The layout of the examination room may have an impact on the sonographer by making equipment hard to maneuver and position.

Potential Hazards

  • Doorways that are too narrow may require frequent turning and repositioning to get patients and equipment into the exam room. More force is required when starting, stopping or turning during transport activities.
  • Inappropriate flooring material (e.g., thick carpet) or elevated or pronounced transitions between rooms and halls make movement of patients and equipment more difficult and may require the use of excessive force.
  • Examination rooms that are too small make it difficult to properly arrange the patient and equipment  for a variety of procedures.
  • Examination rooms that are arranged for only one configuration force sonographers to repeatedly use the same body posture or motions for prolonged periods of time. This increases the risk of injury to the shoulder, elbow, wrist and hand.
  • Lighting that does not include dimmer switches or controls, makes monitors difficult to read. This may lead to eye strain and back and neck discomfort as sonographers lean forward to detect items on the screen.
  • Repeated or prolonged use of extended or elevated reaches to access supplies used for procedures can stress the shoulder and back.

Possible Solutions

Examination rooms should:

  • Provide adequate space for maneuvering and orienting people and equipment around the exam table, allowing access from all sides.
  • Have doorways that allow easy access for wheelchairs, beds and ultrasound equipment, minimizing the amount of turning and repositioning.
  • Have hard surface flooring which allows easy movement of equipment. Anti-fatigue mats or pads can be placed around the exam area if sonographers must stand for prolonged periods.
  • Provide easy access to imaging supplies such as having supplies available in a number of locations.
  • Have equipment such as thermal printers or recording devices in an area that reduces reach but allows the equipment to be accessed. Placing equipment or supplies on carts or stands may increase mobility and accessibility.
  • Have controllable environmental conditions, especially light levels. Switches, curtain or blind mechanisms should be placed in convenient locations.
  • Provide adequate ventilation and temperature controls to ensure the comfort of the sonographer and patient while allowing the equipment to function properly.

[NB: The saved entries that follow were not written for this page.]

Lemma bump_cursor s h : wf_set s → entries s ≠ [] → cursor_of (bump s h) h = u64 (cursor_of s h + 1).
Proof.
  intros Hs He. unfold cursor_of at 1. rewrite bump_size, bump_winner by done.
  unfold bump, cursor_of. destruct (size (subCursors s) =? 1)%nat eqn:E; [done|].
  simpl. by rewrite lookup_insert_eq.
Qed.

Lemma cursor_range s h : wf_set s → 0 ≤ cursor_of s h < 2 ^ 64.
Proof.
  intros Hs. unfold cursor_of. case_match; [apply (w_next _ Hs)|].
  destruct (subCursors s !! winner s h) eqn:E; simpl; [by eapply (w_range _ Hs)|lia].
Qed.

Lemma picks_eq n s h :
  wf_set s → entries s ≠ [] → cursor_of s h + Z.of_nat n ≤ 2 ^ 64 →
  picks n s h = map (λ k : nat, on_winner s h !! Z.to_nat ((cursor_of s h + Z.of_nat k) mod
                                                           Z.of_nat (length (on_winner s h)))) (seq 0 n).
Proof.
  revert s. induction n as [|n IH]; intros s Hs He Hc; [done|]. simpl.
  destruct (pick_shape s h Hs He) as [_ ->]. rewrite Z.add_0_r. f_equal.
  destruct n as [|n]; [done|].
  pose proof (cursor_range s h Hs). assert (u64 (cursor_of s h + 1) = cursor_of s h + 1) as Hu by (apply u64_id; lia).
  rewrite IH; [|by apply bump_wf|by rewrite bump_entries|rewrite bump_cursor by done; lia].
  rewrite <- seq_shift, map_map. unfold on_winner. rewrite bump_cursor, bump_winner, bump_entries, Hu by done.
  apply map_ext. intros k. do 2 f_equal. f_equal. lia.
Qed.

Lemma lookups_seqZ {A} (l : list A) : map (λ j, l !! Z.to_nat j) (seqZ 0 (Z.of_nat (length l))) = Some <$> l.
Proof.
  apply list_eq. intros i. change (map ?f ?m) with (f <$> m). rewrite !list_lookup_fmap.
  destruct (decide (i < length l)%nat) as [Hi|Hi].
  - rewrite lookup_seqZ_lt by lia. simpl. replace (Z.to_nat _) with i by lia.
    by destruct (lookup_lt_is_Some_2 l i Hi) as [x ->].
  - rewrite lookup_seqZ_ge by lia. by rewrite lookup_ge_None_2 by lia.
Qed.

(** Inside a deployment the picker favours and balances: with a warm hint that names a node with an
    instance it takes that node, otherwise a node with the most instances; on that node it takes turns,
    so as many consecutive picks as the node has instances return each of them exactly once. *)
Theorem pick_balances s (h : string) :
  wf_set s → entries s ≠ [] →
  let node := winner s h in
  (Z.of_nat (length (entries s)) < 2 ^ 62 → h ≠ EmptyString → (∃ e, e ∈ entries s ∧ NodeID e = h) →
   node = h) ∧
  ((∀ e, e ∈ entries s → NodeID e ≠ h) → ∀ e, e ∈ entries s → count_on s (NodeID e) ≤ count_on s node) ∧
  (cursor_of s h + count_on s node ≤ 2 ^ 64 →
   picks (Z.to_nat (count_on s node)) s h ≡ₚ Some <$> filter (on_node node) (entries s)).
Proof.
  intros Hs He node. destruct (winner_spec s h Hs He) as [Hw Hbest]. split_and!.
  - intros Hlen Hh Hex. apply (w_nodes _ Hs) in Hex. destruct (Hbest h Hex) as [Hle _].
    destruct (decide (node = h)) as [|Hne]; [done|]. unfold score in Hle. fold node in Hle.
    rewrite String.eqb_refl in Hle. destruct (String.eqb_spec h EmptyString) as [|_]; [done|]. simpl in Hle.
    destruct (String.eqb_spec node h) as [|_]; [done|].
    unfold count_on in Hle. pose proof (length_filter (on_node node) (entries s)). lia.
  - intros Hno e Hin. destruct (Hbest (NodeID e)) as [Hle _]; [apply (w_nodes _ Hs); eauto|].
    assert (∀ n, n ∈ nodeOrder s → score s h n = count_on s n) as Hscore.
    { intros n (e' & He' & <-)%(w_nodes _ Hs). unfold score.
      destruct (String.eqb_spec (NodeID e') h) as [Heq|_]; [by destruct (Hno e')|by rewrite andb_false_r]. }
    rewrite (Hscore (NodeID e)), (Hscore (winner s h)) in Hle; [done|done|].
    apply (w_nodes _ Hs). eauto.
  - intros Hc. unfold count_on in *. rewrite Nat2Z.id. fold (on_winner s h) in *.
    rewrite picks_eq by done.
    rewrite <- lookups_seqZ. etrans; [|apply Permutation_map, (window_mod_perm (cursor_of s h))].
    + by rewrite map_map.
    + apply (cursor_range s h Hs).
Qed.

Transferring Patients to and from the Exam Table

Sonographers may need considerable support and assistance to move patients onto or from examination tables.

Potential Hazards

  • Pushing or pulling to position beds, gurneys and wheelchairs prior to transferring patients can require exertion of significant force, especially when dealing with bariatric (obese) patients, carpeted floors or poorly maintained wheels and casters.
  • Assuming awkward postures such as bending, twisting or reaching when moving patients from wheelchairs, beds or gurneys to the exam table. Awkward postures, especially when combined with the exertion of force, increases the risk of injury to the back, shoulders, and lower and upper extremities.
  • Using significant force when lifting bariatric patients from wheelchairs, beds or gurneys, increases the risk of injury to the back and shoulders.

Possible Solutions

  • Use mechanical powered transfer devices such as lifts or hoists to move patients, especially bariatric or non-ambulatory, from wheelchairs, beds, or gurneys.
  • When appropriate, use multi-use devices such as chairs that can open up into beds. These allow patients to move from a sitting position to a prone position, without transfer.
  • Additional employees should assist in moving and transferring equipment or patients if:
    • A mechanical powered device is not available.
    • Awkward postures must be used.
    • Push force exceeds about 50 pounds.
    • The amount of weight that the sonographer must support is in excess of 40-50 pounds.